(Collected data)
(** C3: two files hold the tree [t] at the top and inside [sub].  At the
    top the chain gets one element per file, naming the tree of that
    file, and the rows read back are those of the first file followed by
    those of the second.  Inside [sub] each element is the name of the
    file followed by the full path of the first file's directory; no
    such element names a tree of an input file, so none of the rows of
    either file is reached, while the elements [file/sub/t] would name
    them. *)
Theorem nested_tree_chain_names_no_tree :
  option_map written_at (run tree_inputs true)
  = Some [([], WrTree "t" ["./a/PairGen.root/t"; "./b/PairGen.root/t"]);
          (["sub"], WrTree "t" ["./a/PairGen.root/./a/PairGen.root:/sub/t";
                                "./b/PairGen.root/./a/PairGen.root:/sub/t"])]
  /\ TChain_rows (opened tree_inputs) ["./a/PairGen.root/t"; "./b/PairGen.root/t"]
     = (rows_a ++ rows_b)%list
  /\ map (chain_element_tree (opened tree_inputs))
         ["./a/PairGen.root/./a/PairGen.root:/sub/t";
          "./b/PairGen.root/./a/PairGen.root:/sub/t"]
     = [None; None]
  /\ TChain_rows (opened tree_inputs)
       ["./a/PairGen.root/./a/PairGen.root:/sub/t";
        "./b/PairGen.root/./a/PairGen.root:/sub/t"] = []
  /\ TChain_rows (opened tree_inputs)
       ["./a/PairGen.root/sub/t"; "./b/PairGen.root/sub/t"]
     = (rows_a ++ rows_b)%list.
Proof. vm_compute. repeat split. Qed.

(** C4: the first file has a directory [d] whose keys are the directory
    [s] and then the histogram [h].  The reference paths are [d], [d/s],
    [d/h]; the run creates [d] and [d/s] and writes the histogram to
    [d/s/h], because the histogram branch of [MergeDirectories] writes at
    the cursor, which the visit of [s] left in [d/s]. *)
Theorem histogram_after_subdirectory_is_misplaced :
  tree_paths cursor_keys = [["d"]; ["d"; "s"]; ["d"; "h"]]
  /\ option_map output_paths (run cursor_inputs true)
     = Some [["d"]; ["d"; "s"]; ["d"; "s"; "h"]].
Proof. vm_compute. repeat split. Qed.

(** C6: the first file holds the histogram [g] inside [sub], the second
    file has [sub] without it.  The run prints nothing about the missing
    histogram (its only line on the error stream announces the
    sub-directory), and the second file is not left out of the sample:
    the bin is collected as two values, both the first file's.  When the
    same histogram is missing at the top of the second file, the
    top-level loop prints a not-found line (one for each of the 27 bin
    coordinates it visits) and merges the first file's value alone. *)
Theorem nested_missing_record_is_silent :
  option_map (filter is_stderr) (run missing_inputs true)
  = Some [Cerr "Processing subdirectory: sub"]
  /\ collect_nested {| dFile := "./a/PairGen.root"; dPath := ["sub"];
                       dKeys := [ObjTH1 (one_bin "g" 0 2 0)] |}
                    (opened missing_inputs) "g" 1 0 0 (AtOutput ["sub"])
     = Some ([2; 2], AtOutput ["sub"], [])
  /\ option_map written_at (run missing_inputs true)
     = Some [(["sub"], WrTH1 (histogram_of "g" [0; 2; 0] [0; 0; 0]))]
  /\ option_map (filter is_stderr) (run top_missing_inputs true)
     = Some (repeat (Cerr "Histogram g not found in file ./b/PairGen.root") 27)
  /\ collect_root (opened top_missing_inputs) "g" 1 0 0 (AtOutput [])
     = Some ([2], AtOutput [],
             [Cerr "Histogram g not found in file ./b/PairGen.root"])
  /\ option_map written_at (run top_missing_inputs true)
     = Some [([], WrTH1 (histogram_of "g" [0; 2; 0] [0; 0; 0]))].
Proof. vm_compute. repeat split. Qed.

> _YOUR TASK_
Copy out, from the data above, each line where the string "writes" is present.

> _EXERCISE RESULT_
    [d/h]; the run creates [d] and [d/s] and writes the histogram to
    [d/s/h], because the histogram branch of [MergeDirectories] writes at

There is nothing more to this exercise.